CHELSEA STATION “I don’t know if you’d be interested, but I’m having a party tomorrow night. Nothing grand, just cocktails before heading out to the Pavilion.” “That sounds great. Where?” I gave him Kerry’s address. “I’m dating someone at the moment,” Ryan added casually. “He couldn’t get out here this afternoon, but he’ll be here tomorrow. Is that OK?” So there it was. The crash after the high. “Of course,” I answered too gushingly. “The more the merrier.” “Fantastic. We’ll be there. What time?” I told him any time after ten then made an excuse to dash off. I didn’t tell him it was so I could lick my wounds and try to get the good buzz going again. * * * Kerry hired a shirtless bartender for the party who was kept busy keeping vodka flowing into Derek’s glass. The guests were arriving in waves. I put some smooth jazz on the stereo instead of the usual dance music so people could talk to each other. The loud music could wait until we all headed out to the bars later. Ryan arrived looking stunning in chino slacks and an open silk shirt with a pretty twenty- something blond at his side. He was introducing me at the same time that Derek sauntered out of the house. “Mark, this is my friend, Scott.” “Scott?” Not the Scott, Derek’s ex from the beauty shop. Please tell me it isn’t that Scott. “Derek?” Scott gasped, as my slightly tipsy guest of honor came into view. Derek whirled around to confront me. “How dare you set me up like this! I should have seen through your conniving plot. All that shit about being karaoke bros.” “Derek, honestly, I had no idea.” I protested. “First you invite me out here so you can show me off to your sad friends. Then you humiliate me by rubbing my face in the fact that my ex has a guy almost as hot as me.” “I didn’t know Ryan’s boyfriend was Scott.” “Like hell.” “This is all my fault,” Ryan chimed into the escalating mess. “I should have told you who I was bringing.” “Derek, simmer down. It was an accident.” Scott tried to reason with Derek. “You son of a bitch, you’ve always been against me.” Derek charged aggressively towards Scott, but Ryan intercepted him. They started to scuffle, Derek being a little too drunk to cause any real harm.

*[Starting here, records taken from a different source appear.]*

(* ===== verification/Numbers.v ===== *)
(** * Numbers: integer literals as doubles

    The keys of the unit test and of the documented example are integer
    literals ([order_id:1]).  A number literal denotes the double nearest to
    it ([of_Z], through [binary_normalize] of the standard library), and
    [===] compares doubles.  This file shows where that is the comparison
    of the integers and where it is not: an integer below [2^53] in
    absolute value is a double ([is_double]) from which the integer can be
    read back ([to_Z]), so that two such literals are [===] exactly when
    they are the same integer; from [2^53] on, different integers are the
    same double. *)

From Stdlib Require Import Floats.SpecFloat.
From stdpp Require Import prelude.
From S2P Require Import Prelude JsValue.

Local Open Scope Z_scope.

(** The doubles among the [spec_float]s: 53 bits of precision, exponents
    below 1024. *)
Definition is_double (x : number) : bool := valid_binary 53 1024 x.

(** [Number.isSafeInteger]. *)
Definition is_safe_integer (z : Z) : bool := bool_decide (Z.abs z < 2 ^ 53).

(** The integer a double is, when it is one ([Number.isInteger]). *)
Definition to_Z (x : number) : option Z :=
  match x with
  | S754_zero _ => Some 0
  | S754_finite s m e =>
      let n := if s then Z.neg m else Z.pos m in
      if 0 <=? e then Some (n * 2 ^ e)
      else if n mod 2 ^ (- e) =? 0 then Some (n / 2 ^ (- e)) else None
  | S754_infinity _ | S754_nan => None
  end.

(** ** Mantissas *)

Lemma iter_xO_Z (m k : positive) : Z.pos (Pos.iter xO m k) = Z.pos m * 2 ^ Z.pos k.
Proof.
  induction k as [|k IH] using Pos.peano_ind; [cbn; lia|].
  rewrite Pos.iter_succ, Pos2Z.inj_xO, IH, Pos2Z.inj_succ, Z.pow_succ_r; lia.
Qed.

Lemma digits2_pos_iter_xO (m k : positive) :
  digits2_pos (Pos.iter xO m k) = (digits2_pos m + k)%positive.
Proof.
  induction k as [|k IH] using Pos.peano_ind; [cbn; lia|].
  rewrite Pos.iter_succ. cbn. rewrite IH. lia.
Qed.

(** A mantissa of [d] digits is at least [2^(d-1)] and less than [2^d]. *)
Lemma digits2_pos_bounds (m : positive) :
  2 ^ (Z.pos (digits2_pos m) - 1) <= Z.pos m < 2 ^ Z.pos (digits2_pos m).
Proof.
  induction m as [m IH|m IH|]; cbn [digits2_pos]; [..|cbn; lia];
    rewrite Pos2Z.inj_succ, Z.pow_succ_r by lia;
    replace (Z.succ (Z.pos (digits2_pos m)) - 1) with (Z.succ (Z.pos (digits2_pos m) - 1))
      by lia;
    rewrite Z.pow_succ_r by lia; lia.
Qed.

Lemma digits2_pos_le (m : positive) n :
  0 <= n -> Z.pos m < 2 ^ n -> Z.pos (digits2_pos m) <= n.
Proof.
  intros Hn Hm. destruct (digits2_pos_bounds m) as [Hlow _].
  destruct (decide (Z.pos (digits2_pos m) <= n)) as [|Hgt]; [done|].
  assert (2 ^ n <= 2 ^ (Z.pos (digits2_pos m) - 1)); [|lia].
  apply Z.pow_le_mono_r; lia.
Qed.

(** ** The double of a safe integer *)

(** A mantissa below [2^53] is shifted left to 53 digits, exactly. *)
Lemma shl_align_safe (m : positive) :
  Z.pos m < 2 ^ 53 ->
  let d := Z.pos (digits2_pos m) in
  exists mz, shl_align m 0 (d - 53) = (mz, d - 53) /\
    Z.pos (digits2_pos mz) = 53 /\ Z.pos mz = Z.pos m * 2 ^ (53 - d).
Proof.
  intros Hm d. pose proof (digits2_pos_le m 53 ltac:(lia) Hm) as Hd. fold d in Hd.
  unfold shl_align. destruct (d - 53 - 0) as [|k|k] eqn:Hk; [|lia|].
  - exists m. replace (d - 53) with 0 by lia. replace (53 - d) with 0 by lia.
    split_and!; [done|lia|lia].
  - exists (Pos.iter xO m k). rewrite digits2_pos_iter_xO, iter_xO_Z.
    replace (53 - d) with (Z.pos k) by lia. split_and!; [done|lia|done].
Qed.

(** A mantissa of 53 digits with an exponent in range needs no rounding. *)
Lemma binary_round_aux_exact sx (mz : positive) ez :
  Z.pos (digits2_pos mz) = 53 -> -1074 <= ez <= 971 ->
  binary_round_aux 53 1024 sx (Z.pos mz) ez loc_Exact = S754_finite sx mz ez.
Proof.
  intros Hd He. unfold binary_round_aux, shr_fexp, fexp, emin. cbn [Zdigits2 shr_record_of_loc].
  rewrite Hd. replace (Z.max (53 + ez - 53) (3 - 1024 - 53) - ez) with 0 by lia.
  cbn [shr shr_m loc_of_shr_record round_nearest_even Zdigits2]. rewrite Hd.
  replace (Z.max (53 + ez - 53) (3 - 1024 - 53) - ez) with 0 by lia.
  cbn [shr shr_m]. by rewrite (proj2 (Z.leb_le ez (1024 - 53))) by lia.
Qed.

(** The double of a non-zero integer below [2^53]: its sign, a mantissa of
    53 digits and the exponent that makes it the integer. *)
Lemma binary_round_safe sx (m : positive) :
  Z.pos m < 2 ^ 53 ->
  exists mz e, binary_round 53 1024 sx m 0 = S754_finite sx mz e /\
    Z.pos (digits2_pos mz) = 53 /\ -52 <= e <= 0 /\ Z.pos mz = Z.pos m * 2 ^ (- e).
Proof.
  intros Hm. destruct (shl_align_safe m Hm) as (mz & Halign & Hd & Hmz).
  pose proof (digits2_pos_le m 53 ltac:(lia) Hm).
  exists mz, (Z.pos (digits2_pos m) - 53). unfold binary_round, fexp, emin.
  replace (Z.max (Z.pos (digits2_pos m) + 0 - 53) (3 - 1024 - 53))
    with (Z.pos (digits2_pos m) - 53) by lia.
  rewrite Halign, binary_round_aux_exact by lia.
  split_and!; [done..|lia|lia|]. rewrite Hmz. f_equal. f_equal. lia.
Qed.

Lemma of_Z_safe z :
  is_safe_integer z = true -> z <> 0 ->
  exists mz e, of_Z z = S754_finite (z <? 0) mz e /\
    Z.pos (digits2_pos mz) = 53 /\ -52 <= e <= 0 /\ Z.pos mz = Z.abs z * 2 ^ (- e).
Proof.
  intros Hz%bool_decide_eq_true Hnz. unfold of_Z, binary_normalize.
  destruct z as [|m|m]; [done|..]; by apply binary_round_safe.
Qed.

Lemma of_Z_0 : of_Z 0 = S754_zero false.
Proof. done. Qed.

(** The literal of a safe integer is a double. *)
Lemma of_Z_double z : is_safe_integer z = true -> is_double (of_Z z) = true.
Proof.
  intros Hz. destruct (decide (z = 0)) as [->|Hnz]; [done|].
  destruct (of_Z_safe z Hz Hnz) as (mz & e & -> & Hd & He & _).
  unfold is_double, valid_binary, bounded, canonical_mantissa, fexp, emin.
  rewrite Hd. apply andb_true_iff. split; [apply Z.eqb_eq|apply Z.leb_le]; lia.
Qed.

(** The integer can be read back from its literal. *)
Lemma to_Z_of_Z z : is_safe_integer z = true -> to_Z (of_Z z) = Some z.
Proof.
  intros Hz. destruct (decide (z = 0)) as [->|Hnz]; [done|].
  destruct (of_Z_safe z Hz Hnz) as (mz & e & -> & _ & He & Hmz).
  assert (0 < 2 ^ (- e)) by (apply Z.pow_pos_nonneg; lia).
  assert ((if z <? 0 then Z.neg mz else Z.pos mz) = z * 2 ^ (- e)) as Hn.
  { destruct (Z.ltb_spec z 0); [rewrite <- Pos2Z.opp_pos|]; lia. }
  unfold to_Z. rewrite Hn. destruct (Z.leb_spec 0 e).
  - replace e with 0 by lia. f_equal. lia.
  - by rewrite Z.mod_mul, Z.div_mul by lia.
Qed.

(** Two safe integers with the same literal are the same integer. *)
Lemma of_Z_inj a b :
  is_safe_integer a = true -> is_safe_integer b = true -> of_Z a = of_Z b -> a = b.
Proof.
  intros Ha%to_Z_of_Z Hb%to_Z_of_Z Heq. rewrite Heq, Hb in Ha. by injection Ha.
Qed.

Lemma of_Z_zero z : is_safe_integer z = true -> is_zero (of_Z z) = bool_decide (z = 0).
Proof.
  intros Hz. destruct (decide (z = 0)) as [->|Hnz]; [done|].
  destruct (of_Z_safe z Hz Hnz) as (mz & e & -> & _). by rewrite bool_decide_eq_false_2.
Qed.

(** On the literals of safe integers, [===] is the equality of the
    integers. *)
Lemma strict_eq_VInt a b :
  is_safe_integer a = true -> is_safe_integer b = true ->
  strict_eq (VInt a) (VInt b) = bool_decide (a = b).
Proof.
  intros Ha Hb. apply eq_true_iff_eq. rewrite strict_eq_spec, bool_decide_eq_true. split.
  - intros [[[= Heq] _]|(s & s' & [= Hza] & [= Hzb])]; [by apply of_Z_inj|].
    pose proof (of_Z_zero a Ha) as Hza'. pose proof (of_Z_zero b Hb) as Hzb'.
    rewrite Hza in Hza'. rewrite Hzb in Hzb'.
    apply eq_sym, bool_decide_eq_true in Hza', Hzb'. congruence.
  - intros ->. left. split; [done|]. intros [= Hnan].
    pose proof (of_Z_double b Hb) as Hd. destruct (decide (b = 0)) as [->|Hnz]; [done|].
    by destruct (of_Z_safe b Hb Hnz) as (mz & e & Hfin & _); rewrite Hfin in Hnan.
Qed.

(** A safe integer is truthy unless it is zero. *)
Lemma to_boolean_VInt z :
  is_safe_integer z = true -> to_boolean (VInt z) = negb (bool_decide (z = 0)).
Proof.
  intros Hz. destruct (decide (z = 0)) as [->|Hnz]; [done|].
  destruct (of_Z_safe z Hz Hnz) as (mz & e & -> & _). by rewrite bool_decide_eq_false_2.
Qed.

(** From [2^53] on, different integers have the same literal: [2^53 + 1]
    is not a double, and its literal is the double [2^53]. *)
Lemma of_Z_unsafe : of_Z (2 ^ 53 + 1) = of_Z (2 ^ 53).
Proof. evaluate. Qed.

(* ===== verification/Callbacks.v ===== *)
(** * Callbacks: the same-pattern policy over callbacks with effects

    [extractPattern] and [same], the arguments of [samePattern]
    (highland-batch-by.ts, lines 38-43), are JavaScript functions: they may
    read and change a state of their own, and what they return may depend on
    it.  [SamePattern] takes them as functions of their arguments that may
    throw; this file takes them as computations over a world [W] and writes
    [forEachEntry] (lines 47-70) once more over them, with the order of
    evaluation of the source: [extractPattern] on line 49, then the test of
    line 50, whose [||] calls [same] only when the accumulated pattern is
    not [null].

    The result is a policy with effects ([EControl]) for the transform of
    [Protocol].  Three things are shown: the entries are kept whatever the
    callbacks do, callbacks that only observe their calls give the policy of
    [SamePattern], and they are called in the order and with the arguments
    the specification gives (section 4.3). *)

From stdpp Require Import prelude.
From S2P Require Import Prelude JsValue Stream Control BatchBy Partition Protocol SamePattern.

(** The argument of [samePattern] (lines 38-43), with effects on [W]. *)
Record e_pattern_config (E W P TEntry : Type) : Type := EPatternConfig {
  e_extractPattern : TEntry -> P -> eff W (result E P);
  e_same : P -> P -> eff W (result E bool)
}.

Arguments EPatternConfig {E W P TEntry} e_extractPattern e_same.
Arguments e_extractPattern {E W P TEntry} _.
Arguments e_same {E W P TEntry} _.

(** A call of a callback, with its arguments. *)
Inductive callback_call (P TEntry : Type) : Type :=
| CallExtractPattern (entry : TEntry) (accumulate_pattern : P)
| CallSame (a b : P).

Arguments CallExtractPattern {P TEntry} entry accumulate_pattern.
Arguments CallSame {P TEntry} a b.

Section e_samePattern.
Context {E W P TEntry : Type} `{Nullable P}.
Implicit Types cfg : e_pattern_config E W P TEntry.
Implicit Types batch : TBatchSamePattern P TEntry.
Local Open Scope eff_scope.

(** The test of line 50: [same] is not called on a batch with no pattern. *)
Definition e_joins cfg (accumulate_pattern current_pattern : P) : eff W (result E bool) :=
  if is_null accumulate_pattern then eff_ret (Ok true)
  else e_same cfg accumulate_pattern current_pattern.

(** [forEachEntry] (lines 47-70). *)
Definition e_samePattern_forEachEntry cfg batch (entry : TEntry)
    : eff W (result E (step_result (TBatchSamePattern P TEntry) (TBatchSamePattern P TEntry))) :=
  r <- e_extractPattern cfg entry (accumulate_pattern batch) ;;
  match r with
  | Throw e => eff_ret (Throw e)
  | Ok current_pattern =>
      j <- e_joins cfg (accumulate_pattern batch) current_pattern ;;
      match j with
      | Throw e => eff_ret (Throw e)
      | Ok true =>
          eff_ret (Ok {| batch_to_push := None;
                         batch_to_update := Batch current_pattern (items batch ++ [entry]) |})
      | Ok false =>
          eff_ret (Ok {| batch_to_push := Some (Batch (accumulate_pattern batch) (items batch));
                         batch_to_update := Batch current_pattern [entry] |})
      end
  end.

(** [samePattern] (lines 38-80) over callbacks with effects; [beginWith]
    (line 46) and [end] (lines 71-78) call neither. *)
Definition e_samePattern cfg
    : EControl E W (TBatchSamePattern P TEntry) TEntry (TBatchSamePattern P TEntry) :=
  {| e_beginWith := eff_ret (samePattern_beginWith tt);
     e_forEachEntry := e_samePattern_forEachEntry cfg;
     e_end batch := eff_ret (samePattern_end batch) |}.

End e_samePattern.

(** ** Callbacks that observe their calls *)

Section observing.
Context {E W P TEntry : Type} `{Nullable P}.
Implicit Types cfg : pattern_config E P TEntry.
Implicit Types notify : callback_call P TEntry -> W -> W.
Local Open Scope eff_scope.

(** The callbacks of [cfg], each of which first notes its call in the
    world [W]. *)
Definition observing notify cfg : e_pattern_config E W P TEntry :=
  {| e_extractPattern entry acc :=
       eff_modify (notify (CallExtractPattern entry acc)) ;;
       eff_ret (extractPattern cfg entry acc);
     e_same a b :=
       eff_modify (notify (CallSame a b)) ;; eff_ret (same cfg a b) |}.

(** The calls of the callbacks for one entry (specification, section 4.3):
    [extractPattern] on the entry and the accumulated pattern, then [same]
    on the accumulated pattern and the pattern of the entry, unless the
    first call threw or the batch has no pattern yet. *)
Definition entry_callbacks cfg (acc : P) (entry : TEntry) : list (callback_call P TEntry) :=
  CallExtractPattern entry acc ::
    match extractPattern cfg entry acc with
    | Ok p => if is_null acc then [] else [CallSame acc p]
    | Throw _ => []
    end.

(** The calls of the callbacks for the items of an input: those of each
    entry with the pattern of the entry before it, up to the first call
    that throws or the first error of the input. *)
Fixpoint callbacks cfg (acc : P) (its : list (item E TEntry)) : list (callback_call P TEntry) :=
  match its with
  | Val entry :: its' =>
      entry_callbacks cfg acc entry ++
        match extractPattern cfg entry acc with
        | Ok p =>
            match joins cfg acc p with
            | Ok _ => callbacks cfg p its'
            | Throw _ => []
            end
        | Throw _ => []
        end
  | _ => []
  end.

(** The world of an observer after a sequence of calls. *)
Definition heard notify (cs : list (callback_call P TEntry)) (w : W) : W :=
  foldl (fun w c => notify c w) w cs.

End observing.

(** The observer that keeps the list of the calls. *)
Definition listening {E P TEntry} (cfg : pattern_config E P TEntry)
    : e_pattern_config E (list (callback_call P TEntry)) P TEntry :=
  observing (fun c log => log ++ [c]) cfg.

(** The arguments of a call of [extractPattern]. *)
Definition extract_of {P TEntry} (c : callback_call P TEntry) : option (TEntry * P) :=
  match c with
  | CallExtractPattern entry acc => Some (entry, acc)
  | CallSame _ _ => None
  end.

(** The arguments of a call of [same]. *)
Definition same_of {P TEntry} (c : callback_call P TEntry) : option (P * P) :=
  match c with
  | CallSame a b => Some (a, b)
  | CallExtractPattern _ _ => None
  end.

(** ** The policy keeps the entries, whatever its callbacks do *)

Section kept.
Context {E W P TEntry : Type} `{Nullable P}.
Context (cfg : e_pattern_config E W P TEntry) (w0 : W).
Implicit Types batch : TBatchSamePattern P TEntry.

(** An entry goes to the end of the batch, or the batch is pushed whole and
    the entry starts the next one, in whatever world the callbacks run and
    whatever they do to it. *)
Lemma e_samePattern_step_keeps batch x w r w' :
  e_samePattern_forEachEntry cfg batch x w = (Ok r, w') ->
  concat (items <$> present (batch_to_push r)) ++ items (batch_to_update r)
    = items batch ++ [x].
Proof.
  unfold e_samePattern_forEachEntry, e_joins. unfold_eff.
  destruct (e_extractPattern cfg x _ w) as [[p|] w1]; [|done].
  destruct (is_null _); [by intros [= <- _]|].
  destruct (e_same cfg _ p w1) as [[[]|] w2]; intros [= <- _]; cbn;
    [done|by rewrite app_nil_r].
Qed.

(** The policy that carries the world of the callbacks in its batch keeps
    the entries. *)
#[export] Instance e_samePattern_partitioning :
    Partitioning (threaded (e_samePattern cfg) w0).
Proof.
  refine (Build_Partitioning _ _ _ _ _ (fun s => items s.1) items _ _ _).
  - by intros init [= <-].
  - intros [batch w] x r. cbn.
    destruct (e_samePattern_forEachEntry cfg batch x w) as [[r'|] w'] eqn:Hstep; [|done].
    intros [= <-]. exact (e_samePattern_step_keeps _ _ _ _ _ Hstep).
  - intros [batch w] r [= <-]. cbn. by rewrite app_nil_r.
Defined.

Lemma e_samePattern_written xs :
  exists w, (e_batchBy (e_samePattern cfg) (Highland.of_array xs) w0).1 = Ok w /\
    (concat (items <$> written w) `prefix_of` xs) /\
    (ended w = true -> concat (items <$> written w) = xs).
Proof.
  rewrite e_batchBy_output.
  pose proof (batchBy_ok (threaded (e_samePattern cfg) w0) (Highland.of_array xs)
                (Batch null [], w0) eq_refl) as Hrun.
  eexists. split; [exact Hrun|].
  exact (partition_written (threaded (e_samePattern cfg) w0) xs _ Hrun).
Qed.

End kept.

(** ** Observing callbacks see the calls of section 4.3 and change nothing *)

Section observing_laws.
Context {E W P TEntry : Type} `{Nullable P}.
Context (notify : callback_call P TEntry -> W -> W) (cfg : pattern_config E P TEntry).
Implicit Types batch : TBatchSamePattern P TEntry.

Lemma heard_app cs cs' w : heard notify (cs ++ cs') w = heard notify cs' (heard notify cs w).
Proof. apply foldl_app. Qed.

(** One [forEachEntry] over observing callbacks: the result of the policy
    of [SamePattern], and the calls of the entry. *)
Lemma e_samePattern_forEachEntry_observing batch x w :
  e_samePattern_forEachEntry (observing notify cfg) batch x w =
    (samePattern_forEachEntry cfg batch x,
     heard notify (entry_callbacks cfg (accumulate_pattern batch) x) w).
Proof.
  unfold e_samePattern_forEachEntry, samePattern_forEachEntry, e_joins, joins,
    entry_callbacks. unfold_eff. cbn.
  destruct (extractPattern cfg x _) as [p|]; [|done].
  destruct (is_null _); [done|]. cbn. by destruct (same cfg _ p) as [[]|].
Qed.

(** What an observer of the calls of the policy does, to hear the calls of
    the callbacks. *)
Definition relay (c : control_call (TBatchSamePattern P TEntry) TEntry) : W -> W :=
  match c with
  | CallForEachEntry batch x => heard notify (entry_callbacks cfg (accumulate_pattern batch) x)
  | _ => id
  end.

CHELSEA STATION At that moment, Chris, the choker, came charging up the walkway towards the house. “Leave him alone,” he cried out and threw himself into the melee. “Derek, darling, I won’t let them hurt you.” “What the fuck?” Derek gasped. Scott grabbed Chris around the waist and dragged him backwards. “Get the fuck off of him, you bastard. Haven’t you done enough damage already?” “Him?” Derek sneered. “He’s the only one who hasn’t been plotting against me. Not like you and Melissa.” “Derek, I’ve never said a word against you, ever. Melissa wanted you out. I begged her to keep you, man. I loved you Derek. I still do.” “What about the cooked books?” Derek challenged. “That was his doing,” Scott pointed at Chris. “Melissa told him to keep two sets of books so she had an excuse to force you out.” “Don’t listen to him, Derek,” Chris the choker begged. “You and I are destined to be together.” “Back off, psycho.” Derek gave Chris a firm push causing Chris to stagger backward and fall into the shallow end of the pool. “Derek, save me!” Chris flailed around in two feet of water. “Drown, motherfucker!” Derek yelled. “You really must invite more of your friends, Mark.” Kerry cooed in my ear. “We haven’t had this much drama in years.” “Please believe me, Derek. I’ll do whatever you want. We can start a new salon. Just come back to me.” Scott threw himself on Derek and kissed him. The rest of us stood in stunned silence as Derek drew Scott into his arms. Ryan, my other non-date, eased his way to my side. “Well, I guess that leaves us as the two odd men out,” I said. “Two odd men out. What a great idea. Do you like to dance?” he asked. “You bet I do. Let’s go.” And that is how a karaoke singer, a co-dependent hair dresser, a six-foot-seven drag queen, and an accountant who can’t eat lamb chops led me to the man I am married to today. ______Bill Johnston is an emerging writer (that means yet-to-be-published but ever hopeful) who draws on years of experience of botched relationships to create romantic short stories that in no way resemble his own life. He has worked in communications technology and higher education for most of his adult life. He is a former New Yorker, now retired and living in Wilton Manors, FL.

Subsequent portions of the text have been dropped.